– Да! Он жил в России восемь лет. Четыре года – в San Pietroburgo.
– И в Петербурге познакомился с бабушкой?
– О, я не знаю! – синьор качнул руками вправо-влево. – Возможно, да… Дедушка не сказал мне. Перед смертью он отдал мне этот саквояж и сказал: в нём история об удивительной русской женщине. Он взял с меня обещание отвезти саквояж в Россию и передать Екатерине Чубаровой. Но мне дворник сказал имя вашего отца. Я сделал запрос в адресное заведение, послал карту. Она вернулась мне с вашим адресом.

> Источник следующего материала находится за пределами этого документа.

(* ===== verification/Voucher.v ===== *)
(** voucher, voucher.c: vouchers for the captive portal.  Printing packs roll, ticket, checksum and
    magic number into a code, signs it with RSA and writes it in the configured character set;
    checking goes the other way.  The RSA operations and the files are the environment's. *)
From Stdlib Require Import ZArith Lia Ascii String.
From stdpp Require Import base list strings numbers.
From S2P Require Import Prelude.
Open Scope string_scope.
Open Scope list_scope.
Open Scope Z_scope.

Definition MAX_RSA_KEY_LEN : Z := 8.
Definition MAX_CHARSET_LEN : nat := 255.
Definition MAX_VOUCHER_LEN : nat := 64.

(** ** Numbers and buffers *)

(** [for (i = len-1; i >= 0; i--) { buf[i] = ll & 0xff; ll >>= 8; }] *)
Fixpoint ll2buf (ll : Z) (len : nat) : list Z :=
  match len with
  | O => []
  | S len => ll2buf (Z.shiftr ll 8) len ++ [Z.land ll 0xff]
  end.

(** [*ll <<= 8; *ll += buf[i];] for the bytes after the first. *)
Definition buf2ll_step (ll b : Z) : Z := u64 (u64 (Z.shiftl ll 8) + b).

(** [None] when the buffer holds fewer than [len] bytes, or none. *)
Definition buf2ll (buf : list Z) (len : nat) : option Z :=
  if (length buf <? len)%nat then None
  else match buf with
       | [] => None
       | b :: r => Some (fold_left buf2ll_step (take (len - 1) r) b)
       end.

(** ** Shifts: undefined for negative amounts and amounts not below the width *)

Definition shl_int (x n : Z) : option Z := if (0 <=? n) && (n <? 32) then Some (i32 (Z.shiftl x n)) else None.
Definition shl_ll (x n : Z) : option Z := if (0 <=? n) && (n <? 64) then Some (i64 (Z.shiftl x n)) else None.
Definition shl_u64 (x n : Z) : option Z := if (0 <=? n) && (n <? 64) then Some (u64 (Z.shiftl x n)) else None.
Definition shr_u64 (x n : Z) : option Z := if (0 <=? n) && (n <? 64) then Some (Z.shiftr x n) else None.

(** ** The environment: keys and files *)

(** The result of creating a context, initialising it, setting [RSA_NO_PADDING] and running the
    operation. *)
Inductive evp : Type :=
  | CtxFailed
  | InitFailed
  | PaddingFailed
  | OpFailed
  | Done (out : list Z).

Record key : Type := {
  get_bits : Z;                         (* EVP_PKEY_get_bits *)
  pkey_sign : list Z -> evp;            (* EVP_PKEY_sign *)
  pkey_verify_recover : list Z -> evp   (* EVP_PKEY_verify_recover *)
}.

Class Env : Type := {
  read_file : string -> option string;                 (* fopen and the content *)
  PEM_read_PrivateKey : string -> option key;
  PEM_read_PUBKEY : string -> option key
}.

(** How the program ends: exit status and the lines on standard output, or an undefined
    operation. *)
Inductive ending : Type :=
  | Exit (status : Z) (out : list string)
  | Undefined.

Definition with_out (out : list string) (e : ending) : ending :=
  match e with Exit n o => Exit n (out ++ o) | Undefined => Undefined end.

(** An undefined intermediate value ends the program. *)
Definition defined {A} (o : option A) (k : A -> ending) : ending :=
  match o with Some a => k a | None => Undefined end.

(** ** The configuration file *)

Record cfg : Type := {
  roll_bits : Z; ticket_bits : Z; checksum_bits : Z; magic : Z; charset : list ascii
}.

Definition scan_lu (s : string) : option (Z * string) :=
  match scan_number s with
  | Some (neg, v, rest) => Some (if ULONG_MAX <? v then ULONG_MAX else if neg then u64 (- v) else v, rest)
  | None => None
  end.

Definition scan_comma (s : string) : option string :=
  match s with String "," r => Some r | _ => None end.

(** [%255s]: at most [n] characters up to the next white space. *)
Fixpoint scan_word (n : nat) (s : string) : list ascii :=
  match n, s with
  | S n, String c r => if isspace c then [] else c :: scan_word n r
  | _, _ => []
  end.

(** [fscanf(fcfg, "%d,%d,%d,%lu,%255s", ...)], [None] unless all five are converted. *)
Definition scan_cfg (s : string) : option cfg :=
  '(r, s) ← scan_d s; s ← scan_comma s;
  '(t, s) ← scan_d s; s ← scan_comma s;
  '(c, s) ← scan_d s; s ← scan_comma s;
  '(m, s) ← scan_lu s; s ← scan_comma s;
  match scan_word MAX_CHARSET_LEN (skip_space s) with
  | [] => None
  | w => Some {| roll_bits := r; ticket_bits := t; checksum_bits := c; magic := m; charset := w |}
  end.

(** ** The character set *)

(** [strchr(charset, c)], as an index. *)
Fixpoint index_of (c : ascii) (l : list ascii) : option nat :=
  match l with
  | [] => None
  | d :: l => if Ascii.eqb c d then Some O else S <$> index_of c l
  end.

(** The loop over the characters of a voucher from the last to the first, up to a space; [inr] is
    the illegal character. *)
Fixpoint decode_code (charset chars : list ascii) (cryptcode : Z) : Z + ascii :=
  match chars with
  | [] => inl cryptcode
  | c :: chars =>
      if Ascii.eqb c " " then inl cryptcode
      else match index_of c charset with
           | None => inr c
           | Some q => decode_code charset chars (u64 (u64 (cryptcode * Z.of_nat (length charset)) + Z.of_nat q))
           end
  end.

Чёрный саквояж на соседнем кресле-«ножницах» смотрел на меня латунными гвоздиками, вбитыми в кожу. Круглые замки ловили мой взгляд.
– Могу ли я открыть?..
– О, да! Да! Это всё – ваше!
Я отодвинула чашку, чтобы не пролить на бумаги. Расстегнула. Изнутри пахло тёплым домом. Не ветхостью, не сигарами. Скорее, сухими цветами. Померанцем… или магнолией.
Я вынула письмо.
Бабушкина печать на конверте. Её почерк: мелкие круглые буквы, высокая строчная «н», лёгкий нажим пера и ни одной кляксы. Она могла капнуть чернилами на платье. На бумагу – никогда.
Большие листы, как рукопись романа, писала не её рука.
– Это ведь не итальянский?
– Позвольте мне, – синьор Марко потянул бумаги у меня из рук. – Это наш старый язык.
– Но мне самой не перевести…
– Я помогу вам, – он тронул свою грудь и выставил на меня ладонь. – Это дедушка писал.
– О моей бабушке?
– Да. Да, о вашей бабушке.
– А это что? – под бумагами мои пальцы наткнулись на мягкую ткань. Я вытащила, развернула на коленях: полотенце, кропотливо вышитое шёлковой гладью. Белая нить с серебром…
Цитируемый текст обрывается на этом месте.